Saved entries:
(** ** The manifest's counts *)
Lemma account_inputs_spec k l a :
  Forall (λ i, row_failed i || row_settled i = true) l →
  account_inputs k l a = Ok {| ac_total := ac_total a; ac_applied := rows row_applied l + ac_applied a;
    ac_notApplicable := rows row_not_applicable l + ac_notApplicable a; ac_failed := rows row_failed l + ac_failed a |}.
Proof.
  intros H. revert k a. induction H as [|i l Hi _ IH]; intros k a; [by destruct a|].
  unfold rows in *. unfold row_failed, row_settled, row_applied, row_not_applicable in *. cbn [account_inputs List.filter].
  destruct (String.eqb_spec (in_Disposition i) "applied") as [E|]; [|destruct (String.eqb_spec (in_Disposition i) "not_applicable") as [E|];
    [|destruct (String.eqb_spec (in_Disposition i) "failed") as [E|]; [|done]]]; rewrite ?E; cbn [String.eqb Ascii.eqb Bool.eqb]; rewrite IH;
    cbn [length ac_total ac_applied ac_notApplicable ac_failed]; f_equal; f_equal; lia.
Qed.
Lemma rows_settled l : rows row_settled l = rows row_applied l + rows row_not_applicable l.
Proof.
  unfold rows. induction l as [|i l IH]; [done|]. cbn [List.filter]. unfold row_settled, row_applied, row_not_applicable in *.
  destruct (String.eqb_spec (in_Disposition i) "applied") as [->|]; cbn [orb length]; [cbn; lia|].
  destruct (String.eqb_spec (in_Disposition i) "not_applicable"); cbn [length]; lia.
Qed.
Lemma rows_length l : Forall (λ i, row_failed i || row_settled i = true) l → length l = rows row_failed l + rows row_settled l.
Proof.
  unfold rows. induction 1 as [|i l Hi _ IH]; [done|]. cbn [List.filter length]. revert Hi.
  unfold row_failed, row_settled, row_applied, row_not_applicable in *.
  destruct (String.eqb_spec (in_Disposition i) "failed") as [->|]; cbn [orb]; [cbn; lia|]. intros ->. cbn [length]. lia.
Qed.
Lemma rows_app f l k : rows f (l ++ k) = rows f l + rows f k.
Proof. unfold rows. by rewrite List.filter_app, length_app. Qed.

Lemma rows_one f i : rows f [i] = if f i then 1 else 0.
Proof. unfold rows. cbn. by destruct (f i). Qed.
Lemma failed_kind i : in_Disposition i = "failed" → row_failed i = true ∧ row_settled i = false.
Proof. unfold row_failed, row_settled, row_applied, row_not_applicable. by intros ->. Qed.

■ **Goal of the exercise**: Which lines in the records above contain the string "true"? Copy them.

■ **Task solution**:
  Forall (λ i, row_failed i || row_settled i = true) l →
Lemma rows_length l : Forall (λ i, row_failed i || row_settled i = true) l → length l = rows row_failed l + rows row_settled l.
Lemma failed_kind i : in_Disposition i = "failed" → row_failed i = true ∧ row_settled i = false.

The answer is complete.